Sunday 13 June 2010

Blah blah blah..

...usual moaning time. Been working stupid hours recently. Also been feeling kinda coldy and run down and generally sorry for myself. People don't understand why I'm so tired all the time - they seem to forget I am actually on pretty strong medication which is totally draining me. I try explaining this, but it always sounds like a feeble excuse... I have been shakier recently though. Going to doctor's on Wednesday, but don't really know what they can do about it, I don't want even stronger medication. I found some old sleeping pills, that might help, my sleep has been all over the place recently. Getting increasing paranoid at work. I forget whether they even know I have depression, can't remember if it was on my application form. Not sure what they would do about it anyway. Don't feel like I can ask my boss for the constant reassurance that I need in order to keep myself borderline stable...

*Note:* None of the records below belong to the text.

(** [b - a] for two naive datetimes, in seconds, when it is a whole
    number of seconds. *)
Definition seconds_between (a b : datetime) : option Z :=
  match tzinfo a, tzinfo b with
  | None, None =>
      let us := Iso.local_us b - Iso.local_us a in
      if us mod 1000000 =? 0 then Some (us / 1000000) else None
  | _, _ => None
  end.

(** ** Attribute fields of a series *)

(** What [to_kv] returns: the empty dictionary or a dictionary with one
    entry.  The key is whatever the payload holds under [attrName]. *)
Inductive kv : Type :=
| Empty
| Entry (key value_ : value).

(** Keys of a dictionary must be hashable. *)
Fixpoint hashable (v : value) : bool :=
  match v with
  | VList _ | VDict _ | VModel _ _ => false
  | VTuple l =>
      (fix all (l : list value) : bool :=
         match l with
         | [] => true
         | x :: l' => hashable x && all l'
         end) l
  | _ => true
  end.

(** The entries of a [kv] that have a string key, as a [dict]. *)
Definition str_entries (e : kv) : dict :=
  match e with
  | Entry (VStr k) v => [(k, v)]
  | _ => []
  end.

Definition str_keyed (e : kv) : bool :=
  match e with
  | Entry (VStr _) _ | Empty => true
  | Entry _ _ => false
  end.

(** A synthesized subclass of [EntitySeries]: its name and the fields it
    adds to [index], each with its default value. *)
Record model : Type := mk_model {
  class_name : string;
  defaults : dict
}.

(** The time-indexed series the builder returns: an instance of a
    synthesized class, with the name of the class, the time index and the
    attribute fields as the instance's [dict()] gives them. *)
Record EntitySeries : Type := mk_series {
  model_name : string;
  index : list datetime;
  fields : dict
}.

(** ** pydantic: synthesis of a model class *)

(** [bool(v)]: [None], zero, and the empty string, list, tuple and
    dictionary are false; a model instance is always true. *)
Definition truthy (v : value) : bool :=
  match v with
  | VNone => false
  | VBool b => b
  | VInt z => negb (z =? 0)
  | VFloat f => negb (PrimFloat.eqb f 0%float)
  | VStr s => negb (String.eqb s "")
  | VList l | VTuple l => match l with [] => false | _ :: _ => true end
  | VDict d => match d with [] => false | _ :: _ => true end
  | VModel _ _ => true
  end.

Module Pydantic.

Definition starts_with_underscore (s : string) : bool :=
  match s with
  | String "_" _ => true
  | _ => false
  end.

(** Attributes of [BaseModel] and of [EntitySeries] that a field name
    may not shadow; [mro] and [register] come with the class object
    itself, whose metaclass derives from [ABCMeta]. *)
Definition class_attributes : list string :=
  ["Config"; "dict"; "json"; "parse_obj"; "parse_raw"; "parse_file";
   "from_orm"; "construct"; "copy"; "schema"; "schema_json"; "validate";
   "update_forward_refs"; "from_quantumleap_format"; "mro"; "register"].

Definition shadows (s : string) : bool :=
  existsb (String.eqb s) class_attributes.

(** A name that is no field stays in the namespace and becomes an
    attribute of the new class.  There it may replace something Python
    or pydantic relies on: a special attribute or method (any name that
    starts with two underscores is taken for one) or one of the private
    methods of [BaseModel]. *)
Definition private_methods : list string :=
  ["_abc_impl"; "_calculate_keys"; "_copy_and_set_values";
   "_decompose_class"; "_enforce_dict_if_root"; "_get_value";
   "_init_private_attributes"; "_iter"].

Definition replaces_attribute (s : string) : bool :=
  match s with
  | String "_" (String "_" _) => true
  | _ => existsb (String.eqb s) private_methods
  end.

(** One entry [name: default] of the class namespace:
    - a name starting with an underscore is not a field; pydantic warns
      (fields may not start with an underscore) and ignores it.  Where
      the name replaces an attribute, what comes of it depends on the
      name and on the versions at hand (a method replaced by data, say,
      fails with [TypeError] once it is called); these cases are not
      followed one by one and the class body is given as failing;
    - a name that shadows a class attribute is refused;
    - [index] is the field of the base class, declared [List[datetime]];
      a new default of another type is refused;
    - a default of [None] leaves the field's type unknown;
    - otherwise the field is added with the given default. *)
Definition add_field (acc : dict) (name : string) (default : value)
  : result dict :=
  if starts_with_underscore name
  then (if replaces_attribute name then Raise TypeError else Ok acc)
  else if shadows name then Raise NameError
  else if String.eqb name "index" then Raise TypeError
  else match default with
       | VNone => Raise ConfigError
       | _ => Ok (Dict.set name default acc)
       end.

Fixpoint add_fields (acc : dict) (defs : dict) : result dict :=
  match defs with
  | [] => Ok acc
  | (name, default) :: defs' =>
      acc' <- add_field acc name default ;; add_fields acc' defs'
  end.

(** The class namespace [create_model] builds is a dictionary whose
    keys need not be strings: what [__validators__] brings in is entered
    under the keys it comes with. *)
Definition namespace : Type := list (value * value).

Definition same_key (k k' : value) : bool :=
  match k, k' with
  | VStr s, VStr s' => String.eqb s s'
  | _, _ => false
  end.

(** [ns[k] = v].  Only string keys are looked for: an entry under
    another key makes the class body fail where it stands, whatever
    follows it. *)
Fixpoint ns_set (k v : value) (ns : namespace) : namespace :=
  match ns with
  | [] => [(k, v)]
  | (k', v') :: ns' =>
      if same_key k k' then (k', v) :: ns' else (k', v') :: ns_set k v ns'
  end.

Definition ns_update (ns items : namespace) : namespace :=
  fold_left (fun acc kv => ns_set (fst kv) (snd kv) acc) items ns.

(** [ns.get(k)] for a string [k]. *)
Fixpoint ns_get (k : string) (ns : namespace) : option value :=
  match ns with
  | [] => None
  | (k', v) :: ns' => if same_key (VStr k) k' then Some v else ns_get k ns'
  end.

The weird thing is, the last couple of days have actually gone really well. I've made some really good sales, some right in front of my manager, spent ages talking to customers and getting lots of positive feedback from them. I'm even beginning to recognise some regulars, which is really nice. But it still takes absolutely nothing to knock all my confidence out of me.

I nearly totally broke down again earlier. I don't even know why. It's all just getting too much for me... Counting down the days until Portugal. Still far too far away for my liking.